What are the lines, written out exactly, from the one containing "Theorem arrow_up_recalls (k" to the end of the entries below? Include both ends and nothing more.
··· Data section ···
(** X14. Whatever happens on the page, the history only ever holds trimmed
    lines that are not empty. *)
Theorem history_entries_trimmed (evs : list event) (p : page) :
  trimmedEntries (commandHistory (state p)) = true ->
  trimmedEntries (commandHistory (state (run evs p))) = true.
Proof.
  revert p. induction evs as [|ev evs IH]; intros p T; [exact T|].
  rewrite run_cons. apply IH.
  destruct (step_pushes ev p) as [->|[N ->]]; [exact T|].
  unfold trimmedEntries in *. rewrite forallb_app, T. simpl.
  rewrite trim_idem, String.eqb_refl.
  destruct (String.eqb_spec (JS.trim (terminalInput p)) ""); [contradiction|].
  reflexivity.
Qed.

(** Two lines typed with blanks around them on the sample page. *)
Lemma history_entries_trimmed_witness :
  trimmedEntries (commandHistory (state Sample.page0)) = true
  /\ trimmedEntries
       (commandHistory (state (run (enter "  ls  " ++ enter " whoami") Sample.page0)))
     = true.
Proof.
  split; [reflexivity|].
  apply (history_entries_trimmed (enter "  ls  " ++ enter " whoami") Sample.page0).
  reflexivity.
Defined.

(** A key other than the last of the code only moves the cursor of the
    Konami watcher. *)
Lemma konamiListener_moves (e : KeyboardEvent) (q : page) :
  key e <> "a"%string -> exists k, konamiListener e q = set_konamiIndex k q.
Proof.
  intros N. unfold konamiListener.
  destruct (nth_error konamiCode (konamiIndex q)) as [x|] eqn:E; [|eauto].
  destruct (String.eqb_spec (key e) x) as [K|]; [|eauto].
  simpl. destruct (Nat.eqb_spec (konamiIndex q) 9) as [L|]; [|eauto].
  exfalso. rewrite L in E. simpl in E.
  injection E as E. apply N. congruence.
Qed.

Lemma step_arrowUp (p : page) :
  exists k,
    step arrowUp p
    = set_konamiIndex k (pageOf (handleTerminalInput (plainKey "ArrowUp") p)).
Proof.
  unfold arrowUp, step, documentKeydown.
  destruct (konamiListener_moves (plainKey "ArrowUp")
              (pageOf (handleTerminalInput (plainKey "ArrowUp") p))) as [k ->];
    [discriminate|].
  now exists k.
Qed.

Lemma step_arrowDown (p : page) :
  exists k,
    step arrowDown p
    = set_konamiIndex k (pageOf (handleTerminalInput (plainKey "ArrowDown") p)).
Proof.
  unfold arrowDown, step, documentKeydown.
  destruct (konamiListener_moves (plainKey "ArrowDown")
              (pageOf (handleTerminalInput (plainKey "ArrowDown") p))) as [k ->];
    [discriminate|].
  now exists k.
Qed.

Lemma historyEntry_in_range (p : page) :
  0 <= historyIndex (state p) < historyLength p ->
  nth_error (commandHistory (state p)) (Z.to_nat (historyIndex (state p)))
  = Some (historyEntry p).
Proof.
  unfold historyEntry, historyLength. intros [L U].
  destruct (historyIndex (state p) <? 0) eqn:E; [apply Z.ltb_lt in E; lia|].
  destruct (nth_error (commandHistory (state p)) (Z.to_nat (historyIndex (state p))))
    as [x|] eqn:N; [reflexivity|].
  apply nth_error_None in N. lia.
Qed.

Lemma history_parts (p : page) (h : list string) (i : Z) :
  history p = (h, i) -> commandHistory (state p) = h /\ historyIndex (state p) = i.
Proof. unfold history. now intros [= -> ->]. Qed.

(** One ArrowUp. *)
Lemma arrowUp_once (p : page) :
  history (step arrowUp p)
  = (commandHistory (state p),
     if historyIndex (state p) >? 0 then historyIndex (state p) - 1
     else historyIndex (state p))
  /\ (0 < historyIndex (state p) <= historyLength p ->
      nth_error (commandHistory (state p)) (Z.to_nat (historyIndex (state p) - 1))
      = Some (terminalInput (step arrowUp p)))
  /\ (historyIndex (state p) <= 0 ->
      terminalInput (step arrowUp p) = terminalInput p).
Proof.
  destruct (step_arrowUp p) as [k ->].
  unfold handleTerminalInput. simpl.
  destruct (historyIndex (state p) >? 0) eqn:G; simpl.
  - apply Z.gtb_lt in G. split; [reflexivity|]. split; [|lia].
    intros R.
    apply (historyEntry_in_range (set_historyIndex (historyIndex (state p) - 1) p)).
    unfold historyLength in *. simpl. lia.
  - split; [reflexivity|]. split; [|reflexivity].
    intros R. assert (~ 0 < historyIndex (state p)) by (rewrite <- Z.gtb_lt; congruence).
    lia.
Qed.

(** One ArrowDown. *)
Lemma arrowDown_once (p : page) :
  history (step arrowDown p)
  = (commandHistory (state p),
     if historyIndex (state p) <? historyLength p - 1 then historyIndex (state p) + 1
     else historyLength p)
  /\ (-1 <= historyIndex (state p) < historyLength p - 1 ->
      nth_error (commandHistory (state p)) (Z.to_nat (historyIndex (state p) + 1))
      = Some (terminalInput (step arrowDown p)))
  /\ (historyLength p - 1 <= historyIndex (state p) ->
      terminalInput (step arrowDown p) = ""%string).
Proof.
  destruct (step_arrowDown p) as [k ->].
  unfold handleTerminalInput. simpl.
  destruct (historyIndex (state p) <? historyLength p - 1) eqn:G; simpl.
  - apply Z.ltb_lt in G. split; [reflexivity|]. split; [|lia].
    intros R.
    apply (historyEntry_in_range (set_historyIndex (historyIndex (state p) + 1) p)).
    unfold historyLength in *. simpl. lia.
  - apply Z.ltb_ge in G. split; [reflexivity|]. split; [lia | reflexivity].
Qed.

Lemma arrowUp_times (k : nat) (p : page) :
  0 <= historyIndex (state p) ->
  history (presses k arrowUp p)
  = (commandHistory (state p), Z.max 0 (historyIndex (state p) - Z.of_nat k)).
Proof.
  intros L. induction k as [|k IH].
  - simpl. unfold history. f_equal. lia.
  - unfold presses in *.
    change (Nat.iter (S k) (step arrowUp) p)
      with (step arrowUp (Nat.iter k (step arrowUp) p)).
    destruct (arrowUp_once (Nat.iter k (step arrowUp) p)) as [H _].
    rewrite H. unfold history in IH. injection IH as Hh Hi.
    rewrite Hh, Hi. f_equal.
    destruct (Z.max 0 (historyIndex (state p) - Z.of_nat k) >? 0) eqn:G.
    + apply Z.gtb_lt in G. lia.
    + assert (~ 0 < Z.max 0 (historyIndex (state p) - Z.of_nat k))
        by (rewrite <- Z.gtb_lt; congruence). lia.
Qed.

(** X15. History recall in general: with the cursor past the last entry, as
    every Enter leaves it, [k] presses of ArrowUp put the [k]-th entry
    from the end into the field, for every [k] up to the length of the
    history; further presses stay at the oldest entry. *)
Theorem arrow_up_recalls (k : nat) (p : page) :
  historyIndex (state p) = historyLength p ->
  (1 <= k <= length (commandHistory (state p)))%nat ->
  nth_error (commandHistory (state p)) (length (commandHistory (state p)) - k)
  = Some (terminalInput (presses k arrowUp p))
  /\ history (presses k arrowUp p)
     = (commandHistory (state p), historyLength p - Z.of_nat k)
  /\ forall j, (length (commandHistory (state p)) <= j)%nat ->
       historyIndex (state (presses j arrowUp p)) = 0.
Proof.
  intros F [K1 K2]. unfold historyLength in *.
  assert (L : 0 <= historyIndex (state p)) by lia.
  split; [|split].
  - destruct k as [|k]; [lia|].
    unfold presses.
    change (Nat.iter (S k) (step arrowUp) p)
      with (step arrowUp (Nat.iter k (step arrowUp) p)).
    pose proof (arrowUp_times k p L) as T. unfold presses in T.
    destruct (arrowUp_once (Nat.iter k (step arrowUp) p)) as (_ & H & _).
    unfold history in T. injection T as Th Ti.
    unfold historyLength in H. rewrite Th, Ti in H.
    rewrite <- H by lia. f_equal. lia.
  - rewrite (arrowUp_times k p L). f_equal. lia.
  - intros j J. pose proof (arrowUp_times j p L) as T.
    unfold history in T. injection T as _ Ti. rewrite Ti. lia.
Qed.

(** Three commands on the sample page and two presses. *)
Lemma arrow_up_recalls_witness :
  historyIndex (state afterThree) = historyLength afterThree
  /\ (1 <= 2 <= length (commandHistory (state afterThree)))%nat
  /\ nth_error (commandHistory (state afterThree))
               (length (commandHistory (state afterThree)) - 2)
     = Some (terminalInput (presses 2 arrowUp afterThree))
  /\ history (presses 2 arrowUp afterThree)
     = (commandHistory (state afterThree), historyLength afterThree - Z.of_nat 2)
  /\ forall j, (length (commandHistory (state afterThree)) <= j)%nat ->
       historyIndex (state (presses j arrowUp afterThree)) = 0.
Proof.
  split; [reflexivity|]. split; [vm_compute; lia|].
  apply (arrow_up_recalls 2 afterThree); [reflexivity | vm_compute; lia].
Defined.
···
Response for this exercise:
Theorem arrow_up_recalls (k : nat) (p : page) :
  historyIndex (state p) = historyLength p ->
  (1 <= k <= length (commandHistory (state p)))%nat ->
  nth_error (commandHistory (state p)) (length (commandHistory (state p)) - k)
  = Some (terminalInput (presses k arrowUp p))
  /\ history (presses k arrowUp p)
     = (commandHistory (state p), historyLength p - Z.of_nat k)
  /\ forall j, (length (commandHistory (state p)) <= j)%nat ->
       historyIndex (state (presses j arrowUp p)) = 0.
Proof.
  intros F [K1 K2]. unfold historyLength in *.
  assert (L : 0 <= historyIndex (state p)) by lia.
  split; [|split].
  - destruct k as [|k]; [lia|].
    unfold presses.
    change (Nat.iter (S k) (step arrowUp) p)
      with (step arrowUp (Nat.iter k (step arrowUp) p)).
    pose proof (arrowUp_times k p L) as T. unfold presses in T.
    destruct (arrowUp_once (Nat.iter k (step arrowUp) p)) as (_ & H & _).
    unfold history in T. injection T as Th Ti.
    unfold historyLength in H. rewrite Th, Ti in H.
    rewrite <- H by lia. f_equal. lia.
  - rewrite (arrowUp_times k p L). f_equal. lia.
  - intros j J. pose proof (arrowUp_times j p L) as T.
    unfold history in T. injection T as _ Ti. rewrite Ti. lia.
Qed.

(** Three commands on the sample page and two presses. *)
Lemma arrow_up_recalls_witness :
  historyIndex (state afterThree) = historyLength afterThree
  /\ (1 <= 2 <= length (commandHistory (state afterThree)))%nat
  /\ nth_error (commandHistory (state afterThree))
               (length (commandHistory (state afterThree)) - 2)
     = Some (terminalInput (presses 2 arrowUp afterThree))
  /\ history (presses 2 arrowUp afterThree)
     = (commandHistory (state afterThree), historyLength afterThree - Z.of_nat 2)
  /\ forall j, (length (commandHistory (state afterThree)) <= j)%nat ->
       historyIndex (state (presses j arrowUp afterThree)) = 0.
Proof.
  split; [reflexivity|]. split; [vm_compute; lia|].
  apply (arrow_up_recalls 2 afterThree); [reflexivity | vm_compute; lia].
Defined.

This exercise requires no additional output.